Being Brianna’s caregiver has definitely been life altering. I am learning to navigate through the mysterious labyrinth of healthcare and special needs services. Keeping up with binders and notebooks laden with doctor appointments, health insurance denials, appeals, and progress reports is all consuming. Every piece of equipment is incredibly expensive and health insurance is not quick to approve anything. Brianna’s wheelchair alone was the cost of a small car and insurance paid only half. From the bath seat that I am awaiting for the insurance to approve, to the handicapped ramp that we must install, she has many needs that I must advocate for on a daily basis.
The children and I now live with my father in South Plainfield, NJ, as my marriage could not endure the years of enormous stress that followed Brianna’s diagnosis. My father is overjoyed to have us though and loves being able to experience the wonders of life through the eyes of his grandchildren. I am working to connect with other mothers of children with special needs. Reaching beyond the walls of isolation that we are so often confined within as we care for our special children is a challenge.

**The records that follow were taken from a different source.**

(* ===== verification/ResponsibilityGraph.v ===== *)
(** * The responsibility graph ([services/responsibility_graph.py])

    Edges between identities with a content hash, the risk signals raised when
    an edge enters, and what is read off the graph: scores, path features of an
    identity, the path hash and the temporal consistency of a task.  The two
    tables are lists of rows in insertion order, which is also the order of a
    [SELECT] without [ORDER BY]; their random primary keys are left out. *)

From S2P Require Import Prelude PyBytes PyJson PyJsonCanon PyDatetime PyFloat PySort.
From stdpp Require Import relations sorting.
From Stdlib Require Import Sorted.
#[local] Open Scope string_scope.

(** ** Rows *)

Inductive edge_kind : Type := VOUCHER_ACCEPT | TASK_DELEGATION | MANUAL_LINK.
Definition edge_kind_value (k : edge_kind) : string :=
  match k with
  | VOUCHER_ACCEPT => "voucher_accept"
  | TASK_DELEGATION => "task_delegation"
  | MANUAL_LINK => "manual_link"
  end.
Inductive signal_kind : Type := DIRECT_LOOP | MUTUAL_EXCHANGE | CYCLE_AUTHORIZATION.
Inductive severity_level : Type := INFO | MEDIUM | HIGH.
Inductive score_band : Type := LOW | ELEVATED | HIGH_BAND | CRITICAL.

#[export] Instance edge_kind_eq_dec : EqDecision edge_kind.
Proof. solve_decision. Defined.
#[export] Instance signal_kind_eq_dec : EqDecision signal_kind.
Proof. solve_decision. Defined.
#[export] Instance severity_level_eq_dec : EqDecision severity_level.
Proof. solve_decision. Defined.

Record edge_row := EdgeRow {
  edge_hash : string;
  source : string;
  target : string;
  edge_type : edge_kind;
  e_task_id : option string;
  voucher_id : option string;
  e_metadata : list (string * json);
  e_created_at : datetime
}.

Record signal_row := SignalRow {
  signal_type : signal_kind;
  sig_severity : severity_level;
  sig_identity : string;
  sig_edge_hash : string;
  related_edge_hashes : list string;
  sig_task_id : option string;
  sig_detail : string;
  sig_created_at : datetime
}.

Record graph := Graph {
  edges : list edge_row;
  signals : list signal_row;
  g_now : datetime
}.

(** ** Hashes *)

(** [_sha256] *)
Definition payload_text (fields : list (string * json)) : bytes := utf8 (dumps compact_sorted (JObj fields)).
Definition sha256_of (fields : list (string * json)) : string := sha256_hex (payload_text fields).

Definition jopt (o : option string) : json := match o with Some s => JStr s | None => JNull end.

Definition edge_payload (src tgt : string) (kind : edge_kind) (task voucher : option string)
    (meta : list (string * json)) : list (string * json) :=
  [("source_identity_id", JStr src); ("target_identity_id", JStr tgt);
   ("edge_type", JStr (edge_kind_value kind)); ("task_id", jopt task); ("voucher_id", jopt voucher);
   ("metadata", JObj meta)].
Definition build_edge_hash (src tgt : string) (kind : edge_kind) (task voucher : option string)
    (meta : list (string * json)) : string :=
  sha256_of (edge_payload src tgt kind task voucher meta).

(** ** The cycle search *)

(** [select(...).where(source_identity_id == node)] *)
Definition edges_from (es : list edge_row) (node : string) : list edge_row :=
  List.filter (fun e => str_eqb (source e) node) es.

(** The inner loop: the path that reaches the target, or the longer queue. *)
Fixpoint scan_edges (goal : string) (path : list string) (hops : Z) (rows : list edge_row)
    (queue : list (string * list string * Z)) : list string + list (string * list string * Z) :=
  match rows with
  | [] => inr queue
  | e :: r =>
      let next := (path ++ [edge_hash e])%list in
      if str_eqb (target e) goal then inl next
      else scan_edges goal path hops r (queue ++ [(target e, next, hops + 1)%Z])%list
  end.

Fixpoint cycle_search (fuel : nat) (es : list edge_row) (goal : string) (max_hops : Z)
    (queue : list (string * list string * Z)) (visited : gset (string * Z)) : option (list string) :=
  match queue with
  | [] => Some []
  | (node, path, hops) :: rest =>
      match fuel with
      | O => None
      | S f =>
          if (max_hops <=? hops)%Z then cycle_search f es goal max_hops rest visited
          else if bool_decide ((node, hops) ∈ visited) then cycle_search f es goal max_hops rest visited
          else match scan_edges goal path hops (edges_from es node) rest with
               | inl found => Some found
               | inr queue => cycle_search f es goal max_hops queue ({[(node, hops)]} ∪ visited)
               end
      end
  end.

(** The start, and every edge once per depth. *)
Definition cycle_fuel (es : list edge_row) (max_hops : Z) : nat :=
  S (Z.to_nat max_hops * length es).

Definition find_cycle_path_hashes (es : list edge_row) (start goal : string) (max_hops : Z) : list string :=
  if str_eqb start goal then []
  else default [] (cycle_search (cycle_fuel es max_hops) es goal max_hops [(start, [], 0%Z)] ∅).

(** ** Ingestion *)

(** [_detect_signals], on the tables that hold the edge already. *)
Definition detect_signals (g : graph) (e : edge_row) : list signal_row :=
  let signal kind sev related text :=
    SignalRow kind sev (source e) (edge_hash e) related (e_task_id e) text (g_now g) in
  let direct :=
    if str_eqb (source e) (target e)
    then [signal DIRECT_LOOP HIGH [edge_hash e] "source and target identities are identical"] else [] in
  let mutual :=
    match sort_by (desc_by e_created_at)
            (List.filter (fun r => str_eqb (source r) (target e) && str_eqb (target r) (source e)
                                   && negb (str_eqb (edge_hash r) (edge_hash e))) (edges g)) with
    | r :: _ => [signal MUTUAL_EXCHANGE MEDIUM [edge_hash e; edge_hash r]
                   "detected reverse direction authorization edge"]
    | [] => []
    end in
  let cyclic :=
    match find_cycle_path_hashes (edges g) (target e) (source e) 6 with
    | [] => []
    | hashes => [signal CYCLE_AUTHORIZATION HIGH (edge_hash e :: hashes)
                   "authorization cycle detected in responsibility graph"]
    end in
  (direct ++ mutual ++ cyclic)%list.

Inductive graph_error : Type :=
| IntegrityError (constraint : string).

(** [ingest_edge]; the [flush] enforces the constraint of the table on vouchers. *)
Definition ingest_edge (src tgt : string) (kind : edge_kind) (task voucher : option string)
    (meta : list (string * json)) : M graph graph_error (edge_row * list signal_row) :=
  fun g =>
    let hash := build_edge_hash src tgt kind task voucher meta in
    match List.find (fun r => str_eqb (edge_hash r) hash) (edges g) with
    | Some row => (g, Ret (row, List.filter (fun s => str_eqb (sig_edge_hash s) hash) (signals g)))
    | None =>
        if match voucher with
           | Some v => existsb (fun r => bool_decide (voucher_id r = Some v)) (edges g)
           | None => false
           end
        then (g, Raise (IntegrityError "uq_responsibility_edge_voucher"))
        else
          let row := EdgeRow hash src tgt kind task voucher meta (g_now g) in
          let g' := Graph (edges g ++ [row])%list (signals g) (g_now g) in
          let found := detect_signals g' row in
          (Graph (edges g') (signals g ++ found)%list (g_now g), Ret (row, found))
    end.

(** ** Reading the graph *)

Definition hours (n : Z) : Z := (n * 3600 * US_PER_SECOND)%Z.

Definition get_identity_signals (g : graph) (identity : string) (limit : nat) : list signal_row :=
  take limit (sort_by (desc_by sig_created_at)
                (List.filter (fun s => str_eqb (sig_identity s) identity) (signals g))).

I myself find that it is unbelievably difficult at times. The anxiety and depression that surfaced during my darkest moments forced me to look deep within myself to find a strength that I did not know existed. I have learned to ask for help and to accept it when offered. I have found a deep sense of inner peace and joy by trusting that it is all in God’s plan. I no longer have to feel alone and now live a life of gratitude for every experience, every joy, and even for the lessons I learned when my heart was broken. Although giving up is so tempting, it is not an option. I am Brianna’s advocate. I am her voice.
I still mourn at times for the child I had dreamt that Brianna would become, but I have eternal gratitude for the truly extraordinary person she is. Brianna has become my greatest teacher as I have learned what the meaning of true and unconditional love is. She has touched all of our lives in ways that I could never have imagined. She is the most incredibly challenging yet the most incredibly amazing gift that has ever been given to me and she touches so many lives just by being here. I know that Brianna and I have a long journey ahead of us and that it will not be an easy road, but I also know that it is not about the destination. I cherish each small miracle along the way because Brianna is a miracle. She is my little love, my special Angel!